● Required action: Give every line below again, exactly.

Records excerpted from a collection
Inductive SessionStep :=
  | AttachClient (c : Client)
  | DetachClient (id : ClientId)
  | EditClient (id : ClientId) (e : ClientEdit)
  | UpdateTabSolve (tab : TabId)
  | UpdateTabLayout (tab : TabId) (layout_tree : LayoutNode)
  | UpdatePaneSizing (sizing : PaneSizing)
  | UpdateFloatingPaneSizes (viewport : Size)
  | UpdateFloatingPaneLayout (floating : FloatingPaneId) (layout_tree : LayoutNode)
  | UpdateDesiredSize (floating : FloatingPaneId) (size : FloatingPaneSize)
  | CommitNewTab (new_tab_id : TabId) (new_pane_id : PaneId) (name : string) (focus_client_id : option ClientId)
      (spec : NewPaneSpec) (tab_size : Size)
  | CommitProfileTab (tab : TabId) (p : ProfileTab) (name : string) (tab_size : Size)
  | CloseTab (tab : TabId)
  | FocusTab (id : ClientId) (target : TabTarget)
  | MoveTab (tab : TabId) (index : nat)
  | LandFocus (id : ClientId) (tab : TabId)
  | CommitNewPane (new_pane_id : PaneId) (tab : TabId) (tree : LayoutNode) (focus_client_id : option ClientId) (spec : NewPaneSpec)
  | CommitNewPaneInFloatingPane (new_pane_id : PaneId) (floating : FloatingPaneId) (tree : LayoutNode)
      (focus_client_id : option ClientId) (spec : NewPaneSpec)
  | CommitNewFloatingPane (floating : FloatingPaneId) (new_pane_id : PaneId) (desired : FloatingPaneSize) (solved : Size)
      (acting_view : option (ClientId * FloatingPanePosition)) (spec : NewPaneSpec)
  | RemovePaneCascade (tab : TabId) (pane_id : PaneId) (pane_exit : option PaneProcessExited)
  | ApplyChildExit (tab : TabId) (pane_exit : PaneProcessExited)
  | RemovePaneFromFloatingPane (pane_id : PaneId)
  | RemoveFloatingPane (floating : FloatingPaneId)
  | CommitUndock (floating : FloatingPaneId) (source : LayoutAreaId) (pane_id : PaneId) (desired : FloatingPaneSize)
      (solved : Size) (acting_view : ClientId * FloatingPanePosition)
  | CommitDock (source : DockSource) (destination : TabId) (tree : LayoutNode) (target : TiledPlacementTarget) (acting : ClientId)
  | CommitCrossTab (source destination : TabId) (pane_id : PaneId) (p : CrossTabPlacement) (acting : ClientId)
  | RequestStop
  | CompleteStop
  | TakeViewChanges
  | ReadClientSolve (id : ClientId) (tab : TabId)
  | ReadFloatingSolve (id : ClientId) (floating : FloatingPaneId)
  | ReadLiftedRect (id : ClientId) (area_id : LayoutAreaId) (pane_id : PaneId)
  | ReadDockTarget (id : ClientId) (pane_id : PaneId)
  | ReadFloatingDockTarget (id : ClientId) (floating : FloatingPaneId)
  | CheckConsistency.

Inductive SessionAnswer :=
  | NoAnswer
  | EventsAnswer (events : list Event)
  | CreatedAnswer (previous : option TabId) (events : list Event)
  | FloatedAnswer (result : FloatingSetError + list Event)
  | PlacedAnswer (result : PlacementCommitError + list Event)
  | SolveAnswer (solve : option LayoutSolve)
  | LiftedAnswer (lifted : option (FloatingPaneSize * Point))
  | TargetAnswer (target : option TiledPlacementTarget)
  | ChangesAnswer (changed : SessionViewChanges)
  | ViolationsAnswer (violations : list SessionConsistencyError).

(** What an operation answers. *)
Definition answering {A} (answer : A -> SessionAnswer) (m : session_op A) : session_op SessionAnswer :=
  let! x := m in ret (answer x).

Definition read_dock_target `{SolveStore} (find : Client -> session_op (option TiledPlacementTarget)) (id : ClientId)
    : session_op (option TiledPlacementTarget) :=
  let! s := reads (fun s => s) in
  match find_client s id with Some c => find c | None => ret None end.

Definition run_step `{SolveStore} (step : SessionStep) : session_op SessionAnswer :=
  match step with
  | AttachClient c => answering (fun _ => NoAnswer) (changes (fun s => (attach_client c s).2))
  | DetachClient id => answering (fun _ => NoAnswer) (changes (fun s => (detach_client id s).2))
  | EditClient id e => answering (fun _ => NoAnswer) (changes (change_clients (update_client id (client_edit e))))
  | UpdateTabSolve tab => answering EventsAnswer (update_tab_solve tab)
  | UpdateTabLayout tab tree => answering EventsAnswer (update_tab_layout tab tree)
  | UpdatePaneSizing sizing => answering EventsAnswer (update_pane_sizing sizing)
  | UpdateFloatingPaneSizes viewport => answering EventsAnswer (update_floating_pane_sizes viewport)
  | UpdateFloatingPaneLayout floating tree => answering EventsAnswer (update_floating_pane_layout floating tree)
  | UpdateDesiredSize floating size =>
      answering (fun _ => NoAnswer) (changes (change_floating_set (fun set => (update_floating_pane_desired_size floating size set).2)))
  | CommitNewTab new_tab_id new_pane_id name focus_client_id spec tab_size =>
      answering (fun x => CreatedAnswer x.1 x.2) (commit_new_tab new_tab_id new_pane_id name focus_client_id spec tab_size)
  | CommitProfileTab tab p name tab_size => answering EventsAnswer (commit_profile_tab tab p name tab_size)
  | CloseTab tab => answering EventsAnswer (close_tab tab)
  | FocusTab id target => answering EventsAnswer (focus_tab id target)
  | MoveTab tab index => answering EventsAnswer (move_tab tab index)
  | LandFocus id tab => answering EventsAnswer (land_focus id tab)
  | CommitNewPane new_pane_id tab tree focus_client_id spec =>
      answering (fun x => CreatedAnswer x.1 x.2) (commit_new_pane new_pane_id tab tree focus_client_id spec)
  | CommitNewPaneInFloatingPane new_pane_id floating tree focus_client_id spec =>
      answering EventsAnswer (commit_new_pane_in_floating_pane new_pane_id floating tree focus_client_id spec)
  | CommitNewFloatingPane floating new_pane_id desired solved acting_view spec =>
      answering FloatedAnswer (commit_new_floating_pane floating new_pane_id desired solved acting_view spec)
  | RemovePaneCascade tab pane_id pane_exit => answering EventsAnswer (remove_pane_cascade tab pane_id pane_exit)
  | ApplyChildExit tab pane_exit => answering EventsAnswer (apply_child_exit tab pane_exit)
  | RemovePaneFromFloatingPane pane_id => answering EventsAnswer (remove_pane_from_floating_pane pane_id)
  | RemoveFloatingPane floating => answering EventsAnswer (remove_floating_pane floating)
  | CommitUndock floating source pane_id desired solved acting_view =>
      answering PlacedAnswer (commit_undock_placement floating source pane_id desired solved acting_view)
  | CommitDock source destination tree target acting =>
      answering PlacedAnswer (commit_dock_placement source destination tree target acting)
  | CommitCrossTab source destination pane_id p acting =>
      answering PlacedAnswer (commit_cross_tab_placement source destination pane_id p acting)
  | RequestStop => answering (fun _ => NoAnswer) (changes request_session_stop)
  | CompleteStop => answering (fun _ => NoAnswer) (changes complete_session_stop)
  | TakeViewChanges => answering ChangesAnswer take_view_changes
  | ReadClientSolve id tab => answering SolveAnswer (compute_client_solve id tab)
  | ReadFloatingSolve id floating => answering SolveAnswer (compute_client_floating_pane_solve id floating)
  | ReadLiftedRect id area_id pane_id => answering LiftedAnswer (find_lifted_floating_pane_rect id area_id pane_id)
  | ReadDockTarget id pane_id => answering TargetAnswer (read_dock_target (fun c => find_nearest_dock_target c pane_id) id)
  | ReadFloatingDockTarget id floating =>
      answering TargetAnswer (read_dock_target (fun c => find_nearest_floating_pane_dock_target c floating) id)
  | CheckConsistency => answering ViolationsAnswer validate_session_consistency
  end.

● Solution to this exercise:
Inductive SessionStep :=
  | AttachClient (c : Client)
  | DetachClient (id : ClientId)
  | EditClient (id : ClientId) (e : ClientEdit)
  | UpdateTabSolve (tab : TabId)
  | UpdateTabLayout (tab : TabId) (layout_tree : LayoutNode)
  | UpdatePaneSizing (sizing : PaneSizing)
  | UpdateFloatingPaneSizes (viewport : Size)
  | UpdateFloatingPaneLayout (floating : FloatingPaneId) (layout_tree : LayoutNode)
  | UpdateDesiredSize (floating : FloatingPaneId) (size : FloatingPaneSize)
  | CommitNewTab (new_tab_id : TabId) (new_pane_id : PaneId) (name : string) (focus_client_id : option ClientId)
      (spec : NewPaneSpec) (tab_size : Size)
  | CommitProfileTab (tab : TabId) (p : ProfileTab) (name : string) (tab_size : Size)
  | CloseTab (tab : TabId)
  | FocusTab (id : ClientId) (target : TabTarget)
  | MoveTab (tab : TabId) (index : nat)
  | LandFocus (id : ClientId) (tab : TabId)
  | CommitNewPane (new_pane_id : PaneId) (tab : TabId) (tree : LayoutNode) (focus_client_id : option ClientId) (spec : NewPaneSpec)
  | CommitNewPaneInFloatingPane (new_pane_id : PaneId) (floating : FloatingPaneId) (tree : LayoutNode)
      (focus_client_id : option ClientId) (spec : NewPaneSpec)
  | CommitNewFloatingPane (floating : FloatingPaneId) (new_pane_id : PaneId) (desired : FloatingPaneSize) (solved : Size)
      (acting_view : option (ClientId * FloatingPanePosition)) (spec : NewPaneSpec)
  | RemovePaneCascade (tab : TabId) (pane_id : PaneId) (pane_exit : option PaneProcessExited)
  | ApplyChildExit (tab : TabId) (pane_exit : PaneProcessExited)
  | RemovePaneFromFloatingPane (pane_id : PaneId)
  | RemoveFloatingPane (floating : FloatingPaneId)
  | CommitUndock (floating : FloatingPaneId) (source : LayoutAreaId) (pane_id : PaneId) (desired : FloatingPaneSize)
      (solved : Size) (acting_view : ClientId * FloatingPanePosition)
  | CommitDock (source : DockSource) (destination : TabId) (tree : LayoutNode) (target : TiledPlacementTarget) (acting : ClientId)
  | CommitCrossTab (source destination : TabId) (pane_id : PaneId) (p : CrossTabPlacement) (acting : ClientId)
  | RequestStop
  | CompleteStop
  | TakeViewChanges
  | ReadClientSolve (id : ClientId) (tab : TabId)
  | ReadFloatingSolve (id : ClientId) (floating : FloatingPaneId)
  | ReadLiftedRect (id : ClientId) (area_id : LayoutAreaId) (pane_id : PaneId)
  | ReadDockTarget (id : ClientId) (pane_id : PaneId)
  | ReadFloatingDockTarget (id : ClientId) (floating : FloatingPaneId)
  | CheckConsistency.

Inductive SessionAnswer :=
  | NoAnswer
  | EventsAnswer (events : list Event)
  | CreatedAnswer (previous : option TabId) (events : list Event)
  | FloatedAnswer (result : FloatingSetError + list Event)
  | PlacedAnswer (result : PlacementCommitError + list Event)
  | SolveAnswer (solve : option LayoutSolve)
  | LiftedAnswer (lifted : option (FloatingPaneSize * Point))
  | TargetAnswer (target : option TiledPlacementTarget)
  | ChangesAnswer (changed : SessionViewChanges)
  | ViolationsAnswer (violations : list SessionConsistencyError).

(** What an operation answers. *)
Definition answering {A} (answer : A -> SessionAnswer) (m : session_op A) : session_op SessionAnswer :=
  let! x := m in ret (answer x).

Definition read_dock_target `{SolveStore} (find : Client -> session_op (option TiledPlacementTarget)) (id : ClientId)
    : session_op (option TiledPlacementTarget) :=
  let! s := reads (fun s => s) in
  match find_client s id with Some c => find c | None => ret None end.

Definition run_step `{SolveStore} (step : SessionStep) : session_op SessionAnswer :=
  match step with
  | AttachClient c => answering (fun _ => NoAnswer) (changes (fun s => (attach_client c s).2))
  | DetachClient id => answering (fun _ => NoAnswer) (changes (fun s => (detach_client id s).2))
  | EditClient id e => answering (fun _ => NoAnswer) (changes (change_clients (update_client id (client_edit e))))
  | UpdateTabSolve tab => answering EventsAnswer (update_tab_solve tab)
  | UpdateTabLayout tab tree => answering EventsAnswer (update_tab_layout tab tree)
  | UpdatePaneSizing sizing => answering EventsAnswer (update_pane_sizing sizing)
  | UpdateFloatingPaneSizes viewport => answering EventsAnswer (update_floating_pane_sizes viewport)
  | UpdateFloatingPaneLayout floating tree => answering EventsAnswer (update_floating_pane_layout floating tree)
  | UpdateDesiredSize floating size =>
      answering (fun _ => NoAnswer) (changes (change_floating_set (fun set => (update_floating_pane_desired_size floating size set).2)))
  | CommitNewTab new_tab_id new_pane_id name focus_client_id spec tab_size =>
      answering (fun x => CreatedAnswer x.1 x.2) (commit_new_tab new_tab_id new_pane_id name focus_client_id spec tab_size)
  | CommitProfileTab tab p name tab_size => answering EventsAnswer (commit_profile_tab tab p name tab_size)
  | CloseTab tab => answering EventsAnswer (close_tab tab)
  | FocusTab id target => answering EventsAnswer (focus_tab id target)
  | MoveTab tab index => answering EventsAnswer (move_tab tab index)
  | LandFocus id tab => answering EventsAnswer (land_focus id tab)
  | CommitNewPane new_pane_id tab tree focus_client_id spec =>
      answering (fun x => CreatedAnswer x.1 x.2) (commit_new_pane new_pane_id tab tree focus_client_id spec)
  | CommitNewPaneInFloatingPane new_pane_id floating tree focus_client_id spec =>
      answering EventsAnswer (commit_new_pane_in_floating_pane new_pane_id floating tree focus_client_id spec)
  | CommitNewFloatingPane floating new_pane_id desired solved acting_view spec =>
      answering FloatedAnswer (commit_new_floating_pane floating new_pane_id desired solved acting_view spec)
  | RemovePaneCascade tab pane_id pane_exit => answering EventsAnswer (remove_pane_cascade tab pane_id pane_exit)
  | ApplyChildExit tab pane_exit => answering EventsAnswer (apply_child_exit tab pane_exit)
  | RemovePaneFromFloatingPane pane_id => answering EventsAnswer (remove_pane_from_floating_pane pane_id)
  | RemoveFloatingPane floating => answering EventsAnswer (remove_floating_pane floating)
  | CommitUndock floating source pane_id desired solved acting_view =>
      answering PlacedAnswer (commit_undock_placement floating source pane_id desired solved acting_view)
  | CommitDock source destination tree target acting =>
      answering PlacedAnswer (commit_dock_placement source destination tree target acting)
  | CommitCrossTab source destination pane_id p acting =>
      answering PlacedAnswer (commit_cross_tab_placement source destination pane_id p acting)
  | RequestStop => answering (fun _ => NoAnswer) (changes request_session_stop)
  | CompleteStop => answering (fun _ => NoAnswer) (changes complete_session_stop)
  | TakeViewChanges => answering ChangesAnswer take_view_changes
  | ReadClientSolve id tab => answering SolveAnswer (compute_client_solve id tab)
  | ReadFloatingSolve id floating => answering SolveAnswer (compute_client_floating_pane_solve id floating)
  | ReadLiftedRect id area_id pane_id => answering LiftedAnswer (find_lifted_floating_pane_rect id area_id pane_id)
  | ReadDockTarget id pane_id => answering TargetAnswer (read_dock_target (fun c => find_nearest_dock_target c pane_id) id)
  | ReadFloatingDockTarget id floating =>
      answering TargetAnswer (read_dock_target (fun c => find_nearest_floating_pane_dock_target c floating) id)
  | CheckConsistency => answering ViolationsAnswer validate_session_consistency
  end.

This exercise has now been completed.